(** X14.  The status, the syntax check and the help only read: any run of
    them leaves the whole state (handle, world, environment, events) as it
    was, so a connection is only ever made by [connect_to_kdb] or
    [execute_query]. *)
Theorem read_only_tools_touch_nothing (os : list operation) (m : state) :
  forallb reads_only os = true ->
  run_operations K os m = m.
Proof.
  revert m. induction os as [|o os IH]; intros m Hos; [reflexivity|].
  simpl in Hos. apply andb_true_iff in Hos as [Ho Hos].
  rewrite run_operations_cons.
  assert (Hstep : run_operation K o m = m).
  { destruct o; simpl in *; try discriminate.
    - unfold connection_status. rewrite get_connection_status_eq.
      reflexivity.
    - unfold syntax_check. apply validate_syntax_state.
    - reflexivity. }
  rewrite Hstep. apply IH, Hos.
Qed.

End Further.


(** ** Properties of the command line *)

Ltac unfold_cli :=
  unfold script, main, run_server, mcp_run, test_connection, json_loads,
    subscript, lift, say, advance in *.


Section CommandLineProperties.

Context {W H V : Type}.
Variable K : Externals W H V.
Variable L : Loaded V.

Local Abbreviation proc := (process W H V).




(** X16.  When its connect fails, [test_connection] stops there: it
    returns [False], sends no query and asks no status; the gateway is in
    the state the connect attempt left, and the output is the two header
    lines, what the connect printed, and "Cannot connect to KDB+". *)
Theorem test_connection_stops_at_failed_connect (p : proc) :
  fst (connect_to_kdb K (mach p)) = Returned false ->
  let m1 := snd (connect_to_kdb K (mach p)) in
  test_connection K L p
  = (Returned false,
     {| mach := m1;
        log := log p
               ++ [Console TestingConnection; Console (Rule 40)]
               ++ map Gateway (emitted (mach p) m1)
               ++ [Console CannotConnect] |}).
Proof.
  intros Hfail m1. subst m1.
  unfold test_connection, bind at 1 2 3. unfold say at 1 2. simpl.
  unfold lift at 1. simpl.
  destruct (connect_to_kdb K (mach p)) as [[ok|e] m1] eqn:Hc;
    simpl in *; [|discriminate].
  injection Hfail as ->. simpl.
  unfold bind, say, ret, advance. simpl.
  rewrite <- !app_assoc. reflexivity.
Qed.

(** X17.  [test_connection] returns [True] exactly when its connect
    returned [True] and the query [1+1] came back in a success envelope whose
    data equals 2. *)
Theorem test_connection_passes_iff (p : proc) :
  let m1 := snd (connect_to_kdb K (mach p)) in
  fst (test_connection K L p) = Returned true
  <-> fst (connect_to_kdb K (mach p)) = Returned true
      /\ exists v timestamp,
           fst (execute_kdb_query K (lit "1+1") m1)
           = Returned (success_envelope K v (lit "1+1") timestamp)
           /\ data_eq_2 L v = true.
Proof.
  intros m1. subst m1. unfold success_envelope.
  unfold_cli; run_py; merge_answers.
  all: split;
    [ intros; simplify_eq; try (split; [reflexivity|]; eauto)
    | intros [Hc (v & ts & He & Hv)]; simplify_eq; try congruence ].
Qed.

(** X18.  The whole self-test creates at most one connection object and
    makes at most one handshake and one [sync]: the query reuses the handle
    of the connect. *)
Theorem test_connection_dials_once (p : proc) :
  let new := emitted (mach p) (mach (snd (test_connection K L p))) in
  count is_CallQ new <= 1
  /\ count is_CallConnect new <= 1
  /\ count is_CallSync new <= 1.
Proof.
  intros new. subst new.
  unfold_cli; run_py; trace_of_run; unfold count; simpl; lia.
Qed.





End CommandLineProperties.

(** *** The further properties on the concrete world *)

(** X1 at work: a second [1+1] on the handle in place. *)
Lemma execute_kdb_query_reuses_handle_witness :
  let m := demo_connected Demo.up in
  let m' := snd (execute_kdb_query Demo.externals (lit "1+1") m) in
  kdb_connection m = Some 7%nat
  /\ kdb_connection m' = Some 7%nat
  /\ count is_CallQ (emitted m m') = 0.
Proof.
  intros m m'. split; [reflexivity|].
  apply (@execute_kdb_query_reuses_handle _ _ _ Demo.externals
           (lit "1+1") m 7%nat).
  reflexivity.
Defined.





(** X7 at work: [KDB_HOST=db1] and [KDB_PORT=5001]. *)
Lemma connect_to_kdb_dials_environment_witness :
  let env : gmap string pystr :=
    <["KDB_HOST" := lit "db1"]> {[ "KDB_PORT" := lit "5001" ]} in
  let m := initial (H:=nat) (V:=Z) Demo.up env in
  In (CallQ (lit "db1") 5001)
     (emitted m (snd (connect_to_kdb Demo.externals m)))
  /\ lit "db1" = default (lit "localhost") (environ m !! "KDB_HOST")
  /\ match environ m !! "KDB_PORT" with
     | None => 5001%Z = 4000%Z
     | Some s => py_int Demo.externals s = inr 5001%Z
     end.
Proof.
  intros env m.
  assert (Hin : In (CallQ (lit "db1") 5001)
                   (emitted m (snd (connect_to_kdb Demo.externals m))))
    by (vm_compute; tauto).
  split; [exact Hin|].
  exact (@connect_to_kdb_dials_environment _ _ _ Demo.externals m
           (lit "db1") 5001%Z Hin).
Defined.



(** X10 at work. *)
Lemma status_reports_dialled_endpoint_witness :
  let m := initial (H:=nat) (V:=Z) Demo.up ∅ in
  let m' := snd (connect_to_kdb Demo.externals m) in
  In (CallQ (lit "localhost") 4000) (emitted m m')
  /\ exists d,
       fst (get_connection_status Demo.externals m') = Returned (JObj d)
       /\ field "host" d = Some (JStr (lit "localhost"))
       /\ field "port" d = Some (JInt 4000).
Proof.
  intros m m'.
  assert (Hin : In (CallQ (lit "localhost") 4000) (emitted m m'))
    by (vm_compute; tauto).
  split; [exact Hin|].
  exact (@status_reports_dialled_endpoint _ _ _ Demo.externals m
           (lit "localhost") 4000%Z Hin).
Defined.

(** X12 at work: the empty environment. *)
Lemma default_endpoint_witness :
  let m := initial (H:=nat) (V:=Z) Demo.up ∅ in
  environ m !! "KDB_HOST" = None
  /\ environ m !! "KDB_PORT" = None
  /\ In (CallQ (lit "localhost") 4000)
        (emitted m (snd (connect_to_kdb Demo.externals m))).
Proof.
  intros m. split; [reflexivity|]. split; [reflexivity|].
  exact (proj1 (@default_endpoint _ _ _ Demo.externals m eq_refl eq_refl)).
Defined.

(** X13 at work: [1+1] between blanks. *)
Lemma validate_syntax_ignores_padding_witness :
  let m := initial (H:=nat) (V:=Z) Demo.up ∅ in
  whitespace_only (lit "  ")
  /\ whitespace_only (lit " ")
  /\ exists valid warnings,
       fst (validate_syntax Demo.externals
              (lit "  " ++ lit "1+1" ++ lit " ") m)
       = Returned (JObj [("query", JStr (lit "  " ++ lit "1+1" ++ lit " "));
                         ("valid", JBool valid);
                         ("warnings", JList warnings);
                         ("timestamp",
                          JStr (now_isoformat Demo.externals (world m)))])
       /\ fst (validate_syntax Demo.externals (lit "1+1") m)
          = Returned (JObj [("query", JStr (lit "1+1"));
                            ("valid", JBool valid);
                            ("warnings", JList warnings);
                            ("timestamp",
                             JStr (now_isoformat Demo.externals (world m)))]).
Proof.
  intros m.
  assert (Hb : whitespace_only (lit "  ")) by (repeat constructor).
  assert (Ha : whitespace_only (lit " ")) by (repeat constructor).
  split; [exact Hb|]. split; [exact Ha|].
  exact (@validate_syntax_ignores_padding _ _ _ Demo.externals
           (lit "  ") (lit "1+1") (lit " ") m Hb Ha).
Defined.

(** X14 at work: status, syntax check and help, with no handle. *)
Lemma read_only_tools_touch_nothing_witness :
  let os := [ConnectionStatus; SyntaxCheck (lit "1+1"); HelpInfo (lit "select");
             ConnectionStatus] in
  let m := initial (H:=nat) (V:=Z) Demo.down Demo.bad_port in
  forallb reads_only os = true
  /\ run_operations Demo.externals os m = m.
Proof.
  intros os m. split; [reflexivity|].
  apply (@read_only_tools_touch_nothing _ _ _ Demo.externals os m).
  reflexivity.
Defined.

(** X16 at work: [--test] with [KDB_PORT=abc]. *)
Lemma test_connection_stops_at_failed_connect_witness :
  let p := boot (H:=nat) (V:=Z) Demo.up Demo.bad_port in
  fst (connect_to_kdb Demo.externals (mach p)) = Returned false
  /\ fst (test_connection Demo.externals demo_loaded p) = Returned false
  /\ log (snd (test_connection Demo.externals demo_loaded p))
     = [Console TestingConnection; Console (Rule 40);
        Gateway (Print (ConnectFailed (Demo.ValueError (lit "abc"))));
        Console CannotConnect].
Proof.
  intros p. split; [reflexivity|].
  rewrite (@test_connection_stops_at_failed_connect _ _ _ Demo.externals
             demo_loaded p eq_refl).
  split; reflexivity.
Defined.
------
TASK BRIEF:
Give again exactly, and only, the lines above starting at the one with "(** X12 at work: the empty environment. *)" and ending at the one with "assert (Hb : whitespace_only".

WRITTEN ANSWER:
(** X12 at work: the empty environment. *)
Lemma default_endpoint_witness :
  let m := initial (H:=nat) (V:=Z) Demo.up ∅ in
  environ m !! "KDB_HOST" = None
  /\ environ m !! "KDB_PORT" = None
  /\ In (CallQ (lit "localhost") 4000)
        (emitted m (snd (connect_to_kdb Demo.externals m))).
Proof.
  intros m. split; [reflexivity|]. split; [reflexivity|].
  exact (proj1 (@default_endpoint _ _ _ Demo.externals m eq_refl eq_refl)).
Defined.

(** X13 at work: [1+1] between blanks. *)
Lemma validate_syntax_ignores_padding_witness :
  let m := initial (H:=nat) (V:=Z) Demo.up ∅ in
  whitespace_only (lit "  ")
  /\ whitespace_only (lit " ")
  /\ exists valid warnings,
       fst (validate_syntax Demo.externals
              (lit "  " ++ lit "1+1" ++ lit " ") m)
       = Returned (JObj [("query", JStr (lit "  " ++ lit "1+1" ++ lit " "));
                         ("valid", JBool valid);
                         ("warnings", JList warnings);
                         ("timestamp",
                          JStr (now_isoformat Demo.externals (world m)))])
       /\ fst (validate_syntax Demo.externals (lit "1+1") m)
          = Returned (JObj [("query", JStr (lit "1+1"));
                            ("valid", JBool valid);
                            ("warnings", JList warnings);
                            ("timestamp",
                             JStr (now_isoformat Demo.externals (world m)))]).
Proof.
  intros m.
  assert (Hb : whitespace_only (lit "  ")) by (repeat constructor).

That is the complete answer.